Asistimos, pues, al triunfo del criterio separatista. Pero lo más grave del episodio no es a la postre la independencia de Cataluña, sino que ello se realice y consiga a costa de la vitalidad española. La cobardía gobernante ignora, a pesar de la estrategia de que presume el señor Azaña, que es facilísimo detener la audacia de los perturbadores. Existe un plan, ideado por los separatistas, para lograr sus anhelos íntimos de independencia. Sería suficiente bloquearlo con energía.

Acerca de este plan traidor escribíamos hace más de un mes:

«Existe todo un programa de asalto a la grandeza hispánica. La política separatista se propone realizar sus fines en tres etapas. Una, la actual, encaramándose a los puestos de influencia en Cataluña, y desde ellos educar al pueblo en los ideales traidores. Otra, intervenir en la gobernación de España, en el Poder Central, con el propósito firme y exclusivo de debilitar, desmoralizar y hundir la unidad de nuestro pueblo.
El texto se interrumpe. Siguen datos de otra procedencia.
(** C7, where the code departs from it. A negative [max-age] is returned
    as a negative duration; a [max-age] too large for a [Duration] wraps
    around; and a response with an [Expires] date and no [Cache-Control]
    gets the default, the date not being looked at. *)
Theorem ParseTTL_departures (ParseTime : string -> option Z) (now : Z) :
  ParseTTLA ParseTime {[ "Cache-Control" := ["max-age=-1"] ]} (300 * Second) now
    = - 1 * Second
  /\ ParseTTLA ParseTime {[ "Cache-Control" := ["max-age=9223372037"] ]} (300 * Second) now
    = - 9223372036709551616
  /\ ParseTTLA (fun _ => Some (now + 3600 * Second))
       {[ "Expires" := ["Wed, 21 Oct 2065 07:28:00 GMT"] ]} (300 * Second) now
    = 300 * Second.
Proof. repeat split; vm_compute; reflexivity. Qed.

(** The digest is a parameter: any function serves in an example. *)
Lemma CacheKey_reads_vary_headers_only_witness :
  CacheKey (fun s => s) (request_of "session=alice") ["Accept"]
  = CacheKey (fun s => s) (request_of "session=bob") ["Accept"].
Proof.
  apply CacheKey_reads_vary_headers_only; try reflexivity.
  intros name Hin. apply list_elem_of_singleton in Hin as ->. vm_compute. reflexivity.
Defined.

Lemma CacheKey_separator_not_escaped_witness :
  CacheKey (fun s => s) (with_path request_with_query "/a|b=1") []
  = CacheKey (fun s => s) request_with_query [].
Proof.
  apply (CacheKey_separator_not_escaped (fun s => s) request_with_query []).
  discriminate.
Defined.

(** *** A [max-age] that [Atoi] accepts *)

Lemma digits_value_digits (s : string) : forall acc v,
  digits_value s acc = Some v -> all_bytes is_digit s = true.
Proof.
  induction s as [| c s IH]; intros acc v H; [reflexivity |]. simpl in H |- *.
  unfold digit_of in H. fold (is_digit c) in H.
  destruct (is_digit c); [| discriminate]. simpl. apply (IH _ _ H).
Qed.

Lemma all_bytes_impl (p q : ascii -> bool) (s : string) :
  (forall c, p c = true -> q c = true) -> all_bytes p s = true -> all_bytes q s = true.
Proof.
  intros Hpq. induction s as [| c s IH]; simpl; [reflexivity |].
  rewrite !andb_true_iff. intros [Hc Hs]. split; [apply Hpq, Hc | apply IH, Hs].
Qed.

Lemma unsigned_value_digits (s : string) (v : Z) :
  unsigned_value s = Some v -> all_bytes is_sign_or_digit s = true.
Proof.
  intros H. apply (all_bytes_impl is_digit).
  - intros c Hc. unfold is_sign_or_digit. rewrite Hc. apply orb_true_r.
  - destruct s; [discriminate |]. apply (digits_value_digits _ 0 v H).
Qed.

(** What [Atoi] accepts is made of signs and digits. *)
Lemma Atoi_bytes (s : string) (n : Z) :
  Atoi s = Some n -> all_bytes is_sign_or_digit s = true.
Proof.
  unfold Atoi. destruct s as [| c rest]; [discriminate |].
  destruct (Ascii.eqb c "+") eqn:Ep; [| destruct (Ascii.eqb c "-") eqn:Em].
  - destruct (unsigned_value rest) as [v |] eqn:Ev; [| discriminate]. intros _.
    simpl. unfold is_sign_or_digit at 1. rewrite Ep. simpl.
    apply (unsigned_value_digits _ v Ev).
  - destruct (unsigned_value rest) as [v |] eqn:Ev; [| discriminate]. intros _.
    simpl. unfold is_sign_or_digit at 1. rewrite Ep, Em. simpl.
    apply (unsigned_value_digits _ v Ev).
  - destruct (unsigned_value (String c rest)) as [v |] eqn:Ev; [| discriminate]. intros _.
    apply (unsigned_value_digits _ v Ev).
Qed.

Lemma Split_one_field (s : string) (sep : ascii) :
  all_bytes (fun c => negb (Ascii.eqb c sep)) s = true -> Split s sep = [s].
Proof.
  induction s as [| c s IH]; simpl; [reflexivity |].
  rewrite andb_true_iff, negb_true_iff. intros [Hc Hs].
  rewrite Hc, (IH Hs). reflexivity.
Qed.

Lemma trim_right_id (s : string) :
  all_bytes (fun c => negb (is_space c)) s = true -> trim_right s = s.
Proof.
  induction s as [| c s IH]; simpl; [reflexivity |].
  rewrite andb_true_iff, negb_true_iff. intros [Hc Hs].
  rewrite (IH Hs), Hc. destruct s; reflexivity.
Qed.

Lemma sign_or_digit_plain (c : ascii) :
  is_sign_or_digit c = true ->
  negb (Ascii.eqb c ",") = true /\ negb (is_space c) = true.
Proof.
  unfold is_sign_or_digit, is_digit, byte_leb. intros H.
  destruct (Ascii.eqb_spec c ",") as [-> | _]; [discriminate |].
  split; [reflexivity |]. apply negb_true_iff.
  unfold is_space. simpl.
  repeat match goal with
         | |- context [Ascii.eqb c ?x] => destruct (Ascii.eqb_spec c x) as [-> | _];
                                            [discriminate |]
         end.
  reflexivity.
Qed.

Lemma HasPrefix_nil (s : string) : HasPrefix s "" = true.
Proof. destruct s; reflexivity. Qed.

(** X4. When the [Cache-Control] header is [max-age=] followed by a
    text that [strconv.Atoi] accepts as the integer [n], [ParseTTL]
    returns [n] seconds as 64-bit multiplication gives them: [n]
    seconds exactly when [n] is at most 9223372036 in size, a negative
    duration when [n] is negative. The [Expires] header and the default
    are not looked at. *)
Theorem ParseTTL_max_age_value (ParseTime : string -> option Z)
    (headers : Header) (value : string) (n defaultTTL now : Z) :
  Atoi value = Some n ->
  let headers' := Header_Set headers "Cache-Control" ("max-age=" +:+ value) in
  ParseTTLA ParseTime headers' defaultTTL now = Int64.wrap64 (n * Second)
  /\ (- 9223372036 <= n <= 9223372036 ->
        ParseTTLA ParseTime headers' defaultTTL now = n * Second).
Proof.
  intros Hn headers'.
  assert (Hbytes : all_bytes is_sign_or_digit value = true) by apply (Atoi_bytes _ _ Hn).
  assert (Hget : Header_Get headers' "Cache-Control" = "max-age=" +:+ value).
  { unfold headers', Header_Get, Header_Set. rewrite lookup_insert_eq. reflexivity. }
  assert (Hsplit : Split ("max-age=" +:+ value) "," = ["max-age=" +:+ value]).
  { apply Split_one_field. simpl.
    apply (all_bytes_impl is_sign_or_digit); [| exact Hbytes].
    intros c Hc. apply (sign_or_digit_plain c Hc). }
  assert (Htrim : TrimSpaceASCII ("max-age=" +:+ value) = "max-age=" +:+ value).
  { unfold TrimSpaceASCII. change (trim_left ("max-age=" +:+ value)) with ("max-age=" +:+ value).
    apply trim_right_id. simpl.
    apply (all_bytes_impl is_sign_or_digit); [| exact Hbytes].
    intros c Hc. apply (sign_or_digit_plain c Hc). }
  assert (Hmain : ParseTTLA ParseTime headers' defaultTTL now = Int64.wrap64 (n * Second)).
  { unfold ParseTTLA, ParseTTL. cbv zeta. rewrite Hget.
    change (String.eqb ("max-age=" +:+ value) "") with false. cbn iota.
    rewrite Hsplit. cbn [first_max_age]. unfold max_age_of. cbv zeta. rewrite Htrim.
    change (HasPrefix (ToLowerASCII ("max-age=" +:+ value)) "max-age=")
      with (HasPrefix (ToLowerASCII value) "").
    rewrite HasPrefix_nil.
    change (SplitN2 ("max-age=" +:+ value) "=") with ["max-age"; value].
    cbn iota. rewrite Hn. reflexivity. }
  split; [exact Hmain |]. intros Hr. rewrite Hmain. apply Int64.wrap64_id.
  unfold Int64.in_range, Int64.min_int, Int64.max_int, Second. lia.
Qed.

Lemma ParseTTL_max_age_value_witness :
  ParseTTLA (fun _ => None) (Header_Set ∅ "Cache-Control" "max-age=3600") 0 0
  = 3600 * Second
  /\ ParseTTLA (fun _ => None) (Header_Set ∅ "Cache-Control" "max-age=-5") 0 0
     = - 5 * Second.
Proof.
  split.
  - apply (ParseTTL_max_age_value (fun _ => None) ∅ "3600" 3600 0 0).
    + vm_compute. reflexivity.
    + lia.
  - apply (ParseTTL_max_age_value (fun _ => None) ∅ "-5" (-5) 0 0).
    + vm_compute. reflexivity.
    + lia.
Defined.

(** A second line that forbids caching is not seen; the same directive
    on the first line is. *)
Example second_line_ignored :
  IsCacheableA GET 200 {[ "Cache-Control" := ["public"; "no-store"] ]} = true
  /\ IsCacheableA GET 200 {[ "Cache-Control" := ["public, no-store"] ]} = false.
Proof. split; vm_compute; reflexivity. Qed.




End Policy.

(** ** The cache store: [memoryCache] *)

Module Store.
Import Go.

Record Entry := {
  StatusCode : Z;
  Headers : Header;
  Body : string;
  ETag : string;
  ExpiresAt : Z;
  CreatedAt : Z;
  Size : Z
}.

(** [lru] is the [container/list] of the cache, front first. An element
    of the Go list carries a [cacheItem], a key and its entry, and
    [items] maps a key to its element. Here an element is named by its
    key: [lru] lists the keys, and [items] gives the entry that the
    element of a key carries. *)
Record memoryCache := {
  maxSize : Z;
  size : Z;
  items : gmap string Entry;
  lru : list string;
  defaultTTL : Z
}.

Definition NewMemoryCache (maxSize defaultTTL : Z) : memoryCache :=
  {| maxSize := maxSize; size := 0; items := ∅; lru := []; defaultTTL := defaultTTL |}.

(** [l.Remove(elem)] for the element of [key]. *)
Definition list_Remove (key : string) (l : list string) : list string :=
  filter (fun k => k <> key) l.

(** [l.MoveToFront(elem)] for the element of [key]. *)
Definition list_MoveToFront (key : string) (l : list string) : list string :=
  key :: list_Remove key l.

(** [c.deleteElement(elem)], [elem] carrying [key] and [entry]. *)
Definition deleteElement (c : memoryCache) (key : string) (entry : Entry) : memoryCache :=
  {| maxSize := maxSize c;
     size := Int64.sub (size c) (Size entry);
     items := delete key (items c);
     lru := list_Remove key (lru c);
     defaultTTL := defaultTTL c |}.

(** [c.Get(key)] when the clock reads [now]: the cache afterwards and
    the result, [None] for [(nil, false)]. *)
Definition Get (c : memoryCache) (key : string) (now : Z) : memoryCache * option Entry :=
  match items c !! key with
  | None => (c, None)
  | Some entry =>
      if Time_After now (ExpiresAt entry) then (deleteElement c key entry, None)
      else ({| maxSize := maxSize c; size := size c; items := items c;
               lru := list_MoveToFront key (lru c);
               defaultTTL := defaultTTL c |}, Some entry)
  end.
Por eso sostenemos que no hay que prestar sólo atención a lo que los catalanes pretendan y quieran para Cataluña, sino más aán a lo que pretendan y quieran para España. Su segunda etapa consistirá, pues, en debilitar nuestro ejército, esclavizar nuestra economía, enlazar a sus intereses las rutas internacionales, propulsar los nacionalismos de las regiones haciéndoles desear más de lo que hoy desean; lograr, en fin, que un día su voluntad separatista no encuentre en el pueblo hispánico, hundido e inerme, la más leve protesta.

»La tercera etapa, cumplida en el momento oportuno, consistirá en la separación radical.»

Estamos, pues, ante un caso de defensa nacional. Nosotros pedimos que si el Gobierno no se atreve a hacer frente a la auténtica gravedad del episodio de Cataluña, recurra al pueblo, que éste sabrá defender con las armas la intangibilidad del territorio patrio.

Falta esta prueba a los catalanes separatistas: la del heroísmo. Carecen de ejecutorias guerreras, y por eso el resto de España debe obligarles a batirse.

Por nuestra parte, tenemos muy cercano el síntoma de que se les defiende bien aquí: una maniobra policiaca del Director de Seguridad me envía a la cárcel, sin intervención del juez, como preso gubernativo, por el nefando delito de defender la integridad del Estado. Ya llegará el momento de nuestra justicia y la persecución implacable de los traidores, que no vacilan en obedecer las órdenes de Maciá; esto es, del enemigo iracundo contra LA CONQUISTA DEL ESTADO, por la irreductibilidad de nuestro gesto.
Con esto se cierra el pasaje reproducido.